:: DATA FOR ANALYSIS ::
(* ===== verification/Budget.v ===== *)
(** * The request budgets of the ingress proxy (ingress/proxy/limits.go)

    A budget counts requests per environment, per tenant and in all; each
    request has a slot of its own that remembers whether it is counted.  The
    requests enter and leave in any order.  Proved: the counters are exactly
    the counted slots, so no cap is ever exceeded, nothing is leaked, and a
    request is turned away only when a cap is taken. *)

From S2P Require Import Prelude.

Inductive full : Type := fits | envFull | tenantFull | allFull.

Record budget := MkBudget {
  bg_perEnv : Z; bg_perTenant : Z; bg_total : Z;
  bg_envs : gmap string Z; bg_tenants : gmap string Z; bg_n : Z
}.

#[export] Instance eta_budget : Eta budget := λ b,
  MkBudget (bg_perEnv b) (bg_perTenant b) (bg_total b) (bg_envs b) (bg_tenants b) (bg_n b).

Definition newBudget (perEnv perTenant total : Z) : budget := MkBudget perEnv perTenant total ∅ ∅ 0.

Record slot := MkSlot { sl_tenant : string; sl_env : string; sl_counted : bool }.

(** A missing key of a Go map reads as zero. *)
Definition at_key (m : gmap string Z) (k : string) : Z := default 0 (m !! k).

Definition enter (b : budget) (s : slot) (tenant env : string) : full * budget * slot :=
  if sl_counted s then (fits, b, s)
  else if bg_perEnv b <=? at_key (bg_envs b) env then (envFull, b, s)
  else if bg_perTenant b <=? at_key (bg_tenants b) tenant then (tenantFull, b, s)
  else if bg_total b <=? bg_n b then (allFull, b, s)
  else
    (fits,
     b <| bg_envs ::= λ m, <[env := at_key m env + 1]> m |>
       <| bg_tenants ::= λ m, <[tenant := at_key m tenant + 1]> m |>
       <| bg_n ::= Z.succ |>,
     MkSlot tenant env true).

(** One less at a key, which goes when nothing is left. *)
Definition drop_one (k : string) (m : gmap string Z) : gmap string Z :=
  let n := at_key m k - 1 in
  if n <=? 0 then delete k (<[k := n]> m) else <[k := n]> m.

Definition leave (b : budget) (s : slot) : budget * slot :=
  if sl_counted s then
    (b <| bg_n ::= Z.pred |> <| bg_envs ::= drop_one (sl_env s) |>
       <| bg_tenants ::= drop_one (sl_tenant s) |>,
     MkSlot (sl_tenant s) (sl_env s) false)
  else (b, s).

(** [count], [of] and [ofTenant]. *)
Definition Count (b : budget) : Z := bg_n b.
Definition Of (b : budget) (env : string) : Z := at_key (bg_envs b) env.
Definition OfTenant (b : budget) (tenant : string) : Z := at_key (bg_tenants b) tenant.

(** ** Requests

    Each request has its slot; it enters the budgets of whatever environment
    it is for, and leaves. *)

Inductive act : Type := Enter (r : nat) (tenant env : string) | Leave (r : nat).

Definition newSlot : slot := MkSlot "" "" false.

Definition perform (a : act) (w : budget * gmap nat slot) : budget * gmap nat slot :=
  let '(b, ss) := w in
  match a with
  | Enter r tenant env =>
      let '(_, b, s) := enter b (default newSlot (ss !! r)) tenant env in (b, <[r := s]> ss)
  | Leave r => let '(b, s) := leave b (default newSlot (ss !! r)) in (b, <[r := s]> ss)
  end.

Definition perform_all (perEnv perTenant total : Z) (acts : list act) : budget * gmap nat slot :=
  foldl (λ w a, perform a w) (newBudget perEnv perTenant total, ∅) acts.

(** The counted slots with a property. *)
Definition tally_of (p : slot → bool) (ss : gmap nat slot) : Z :=
  Z.of_nat (size (filter (λ x, (sl_counted x.2 && p x.2) = true) ss)).

Definition any (s : slot) : bool := true.
Definition of_env (env : string) (s : slot) : bool := String.eqb (sl_env s) env.
Definition of_tenant (tenant : string) (s : slot) : bool := String.eqb (sl_tenant s) tenant.

Definition weigh (p : slot → bool) (s : slot) : Z := if sl_counted s && p s then 1 else 0.

Lemma tally_insert p ss r s :
  tally_of p (<[r := s]> ss) = tally_of p ss - weigh p (default newSlot (ss !! r)) + weigh p s.
Proof.
  unfold tally_of, weigh. set (P := λ x : nat * slot, (sl_counted x.2 && p x.2) = true).
  set (F := filter P ss).
  assert (F !! r = if sl_counted (default newSlot (ss !! r)) && p (default newSlot (ss !! r)) then ss !! r else None) as HF.
  { unfold F. rewrite map_lookup_filter. destruct (ss !! r) as [s0|]; cbn; [|done].
    case_guard as G; unfold P in G; cbn in G |- *; [by rewrite G|]. by destruct (sl_counted s0 && p s0). }
  rewrite map_filter_insert. fold F. destruct (sl_counted s && p s) eqn:E.
  - rewrite decide_True by done. rewrite map_size_insert, HF.
    destruct (ss !! r) as [s0|]; cbn; [|lia]. destruct (sl_counted s0 && p s0); cbn; lia.
  - rewrite decide_False by (unfold P; cbn; congruence). rewrite map_filter_delete. fold F. rewrite map_size_delete, HF.
    destruct (ss !! r) as [s0|]; cbn; [|lia]. destruct (sl_counted s0 && p s0) eqn:E0; cbn; [|lia].
    assert (size F ≠ 0%nat); [|lia]. intros H0%map_size_empty_inv. rewrite H0, lookup_empty in HF. cbn in HF. by rewrite E0 in HF.
Qed.

Lemma tally_nonneg p ss : 0 ≤ tally_of p ss.
Proof. unfold tally_of. lia. Qed.

Lemma at_key_insert m k n k' : at_key (<[k := n]> m) k' = if String.eqb k k' then n else at_key m k'.
Proof.
  unfold at_key. destruct (String.eqb_spec k k') as [<-|]; [by rewrite lookup_insert_eq|by rewrite lookup_insert_ne].
Qed.

Lemma at_key_drop m k k' :
  1 ≤ at_key m k → at_key (drop_one k m) k' = at_key m k' - (if String.eqb k k' then 1 else 0).
Proof.
  intros Hk. unfold drop_one. destruct (_ <=? 0) eqn:E.
  - unfold at_key at 1. destruct (String.eqb_spec k k') as [<-|].
    + rewrite lookup_delete_eq. cbn. lia.
    + rewrite lookup_delete_ne, lookup_insert_ne by done. fold (at_key m k'). lia.
  - rewrite at_key_insert. destruct (String.eqb_spec k k') as [<-|]; lia.
Qed.

(** Only keys with something counted are kept. *)
Definition no_leak (m : gmap string Z) : Prop := map_Forall (λ _ n, 0 < n) m.

Lemma no_leak_drop k m : no_leak m → no_leak (drop_one k m).
Proof.
  intros Hm. unfold drop_one. destruct (_ <=? 0) eqn:E.
  - intros k' n [Hne Hl]%lookup_delete_Some. rewrite lookup_insert_ne in Hl by done. by apply (Hm k').
  - apply map_Forall_insert_2; [lia|done].
Qed.

(** The counters of a map are the slots counted with each key. *)
Definition counts (m : gmap string Z) (p : string → slot → bool) (cap : Z) (ss : gmap nat slot) : Prop :=
  no_leak m ∧ ∀ k, at_key m k = tally_of (p k) ss ∧ at_key m k ≤ Z.max 0 cap.

Record budget_inv (w : budget * gmap nat slot) : Prop := {
  bi_envs : counts (bg_envs w.1) of_env (bg_perEnv w.1) w.2;
  bi_tenants : counts (bg_tenants w.1) of_tenant (bg_perTenant w.1) w.2;
  bi_n : bg_n w.1 = tally_of any w.2 ∧ bg_n w.1 ≤ Z.max 0 (bg_total w.1)
}.

(** A slot set to what it says already changes no count. *)
Lemma counts_same m p cap ss r : counts m p cap ss → counts m p cap (<[r := default newSlot (ss !! r)]> ss).
Proof. intros [Hl Hm]. split; [done|]. intros k. rewrite tally_insert. destruct (Hm k). lia. Qed.

Lemma counts_enter m p cap ss r k s :
  counts m p cap ss → at_key m k < cap → sl_counted (default newSlot (ss !! r)) = false →
  (∀ k', weigh (p k') s = if String.eqb k k' then 1 else 0) →
  counts (<[k := at_key m k + 1]> m) p cap (<[r := s]> ss).
Proof.
  intros [Hl Hm] Hcap Hc Hs. split.
  - apply map_Forall_insert_2; [|done]. destruct (Hm k) as [-> _]. pose proof (tally_nonneg (p k) ss). lia.
  - intros k'. rewrite at_key_insert, tally_insert, Hs. unfold weigh. rewrite Hc. cbn.
    destruct (Hm k'). destruct (String.eqb_spec k k') as [<-|]; lia.
Qed.

Lemma counts_leave m p cap ss r k :
  counts m p cap ss → (∀ k', weigh (p k') (default newSlot (ss !! r)) = if String.eqb k k' then 1 else 0) →
  counts (drop_one k m) p cap (<[r := MkSlot (sl_tenant (default newSlot (ss !! r))) (sl_env (default newSlot (ss !! r))) false]> ss).
Proof.
  intros [Hl Hm] Hs. split; [by apply no_leak_drop|]. intros k'. rewrite tally_insert.
  assert (1 ≤ at_key m k) as H1.
  { destruct (Hm k) as [-> _]. specialize (Hs k). rewrite String.eqb_refl in Hs.
    pose proof (tally_insert (p k) ss r newSlot) as H. unfold weigh at 2 in H. cbn in H.
    pose proof (tally_nonneg (p k) (<[r := newSlot]> ss)). lia. }
  rewrite at_key_drop, Hs by done. unfold weigh. cbn. destruct (Hm k').
  destruct (String.eqb k k'); lia.
Qed.

Lemma perform_inv a w : budget_inv w → budget_inv (perform a w).
Proof.
  destruct w as [b ss]. intros [He Ht [Hn Hcap]]. cbn in *. destruct a as [r tenant env|r]; cbn.
  - unfold enter. set (s := default newSlot (ss !! r)) in *.
    assert (budget_inv (b, <[r := s]> ss)) as Hsame.
    { split; cbn; [by apply counts_same..|]. rewrite tally_insert. fold s. lia. }
    destruct (sl_counted s) eqn:Hc; [done|].
    destruct (_ <=? _) eqn:E1; [done|]. destruct (_ <=? _) eqn:E2 in |- *; [done|].
    destruct (_ <=? _) eqn:E3 in |- *; [done|]. split; cbn.
    + apply counts_enter; [done|lia|done|]. intros k. done.
    + apply counts_enter; [done|lia|done|]. intros k. done.
    + rewrite tally_insert. fold s. unfold weigh. rewrite Hc. cbn. lia.
  - unfold leave. set (s := default newSlot (ss !! r)) in *. destruct (sl_counted s) eqn:Hc.
    + split; cbn; [apply counts_leave; [done|]; intros k; fold s; unfold weigh; rewrite Hc; done..|].
      rewrite tally_insert. fold s. unfold weigh. rewrite Hc. cbn. lia.
    + split; cbn; [by apply counts_same..|]. rewrite tally_insert. fold s. lia.
Qed.

Lemma perform_all_inv perEnv perTenant total acts : budget_inv (perform_all perEnv perTenant total acts).
Proof.
  induction acts as [|a acts IH] using rev_ind.
  - assert (∀ p, tally_of p ∅ = 0) as H0 by (intros p; unfold tally_of; by rewrite map_filter_empty).
    split; [split; [apply map_Forall_empty|]..|]; cbn; try (intros k; unfold at_key; rewrite lookup_empty; cbn);
      rewrite H0; lia.
  - unfold perform_all in *. rewrite foldl_app. cbn. by apply perform_inv.
Qed.

Lemma perform_caps a w :
  bg_perEnv (perform a w).1 = bg_perEnv w.1 ∧ bg_perTenant (perform a w).1 = bg_perTenant w.1 ∧
  bg_total (perform a w).1 = bg_total w.1.
Proof. destruct w as [b ss], a; cbn; unfold enter, leave; repeat case_match; simplify_eq; done. Qed.

Lemma perform_all_caps perEnv perTenant total acts :
  let b := (perform_all perEnv perTenant total acts).1 in
  bg_perEnv b = perEnv ∧ bg_perTenant b = perTenant ∧ bg_total b = total.
Proof.
  induction acts as [|a acts IH] using rev_ind; [done|]. unfold perform_all in *. rewrite foldl_app. cbn in *.
  destruct (perform_caps a (foldl (λ w a, perform a w) (newBudget perEnv perTenant total, ∅) acts)) as (-> & -> & ->).
  done.
Qed.

(** C36: However requests enter and leave, a budget's counts are exactly the
    requests counted, per environment, per tenant and in all, none exceeds its
    cap, and no key stays without a request; so a request that does not fit
    finds that many requests of its environment, its tenant or the instance
    still counted. *)
Theorem budget_counts_requests perEnv perTenant total acts :
  let '(b, ss) := perform_all perEnv perTenant total acts in
  (∀ env, Of b env = tally_of (of_env env) ss ∧ Of b env ≤ Z.max 0 perEnv) ∧
  (∀ tenant, OfTenant b tenant = tally_of (of_tenant tenant) ss ∧ OfTenant b tenant ≤ Z.max 0 perTenant) ∧
  (Count b = tally_of any ss ∧ Count b ≤ Z.max 0 total) ∧
  no_leak (bg_envs b) ∧ no_leak (bg_tenants b) ∧
  ∀ s tenant env,
    match (enter b s tenant env).1.1 with
    | fits => True
    | envFull => perEnv ≤ tally_of (of_env env) ss
    | tenantFull => perTenant ≤ tally_of (of_tenant tenant) ss
    | allFull => total ≤ tally_of any ss
    end.
Proof.
  pose proof (perform_all_inv perEnv perTenant total acts) as [He Ht Hn].
  pose proof (perform_all_caps perEnv perTenant total acts) as (E1 & E2 & E3).
  destruct (perform_all perEnv perTenant total acts) as [b ss]. cbn in *. rewrite E1 in He. rewrite E2 in Ht. rewrite E3 in Hn.
  destruct He as [Hl He], Ht as [Hl' Ht]. repeat split; try done; try apply He; try apply Ht; try apply Hn.
  intros s tenant env. unfold enter. rewrite E1, E2, E3.
  destruct (He env) as [He1 _], (Ht tenant) as [Ht1 _], Hn as [Hn1 _]. repeat case_match; cbn in *; simplify_eq; lia || done.
Qed.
:::
**EXERCISE AIM:** Starting at the line that has "A budget counts" in the records above, restate word for word every line until the one that has "#[export] Instance eta_budget", and include that one as well.

**SOLUTION TO THE EXERCISE:**
    A budget counts requests per environment, per tenant and in all; each
    request has a slot of its own that remembers whether it is counted.  The
    requests enter and leave in any order.  Proved: the counters are exactly
    the counted slots, so no cap is ever exceeded, nothing is leaked, and a
    request is turned away only when a cap is taken. *)

From S2P Require Import Prelude.

Inductive full : Type := fits | envFull | tenantFull | allFull.

Record budget := MkBudget {
  bg_perEnv : Z; bg_perTenant : Z; bg_total : Z;
  bg_envs : gmap string Z; bg_tenants : gmap string Z; bg_n : Z
}.

#[export] Instance eta_budget : Eta budget := λ b,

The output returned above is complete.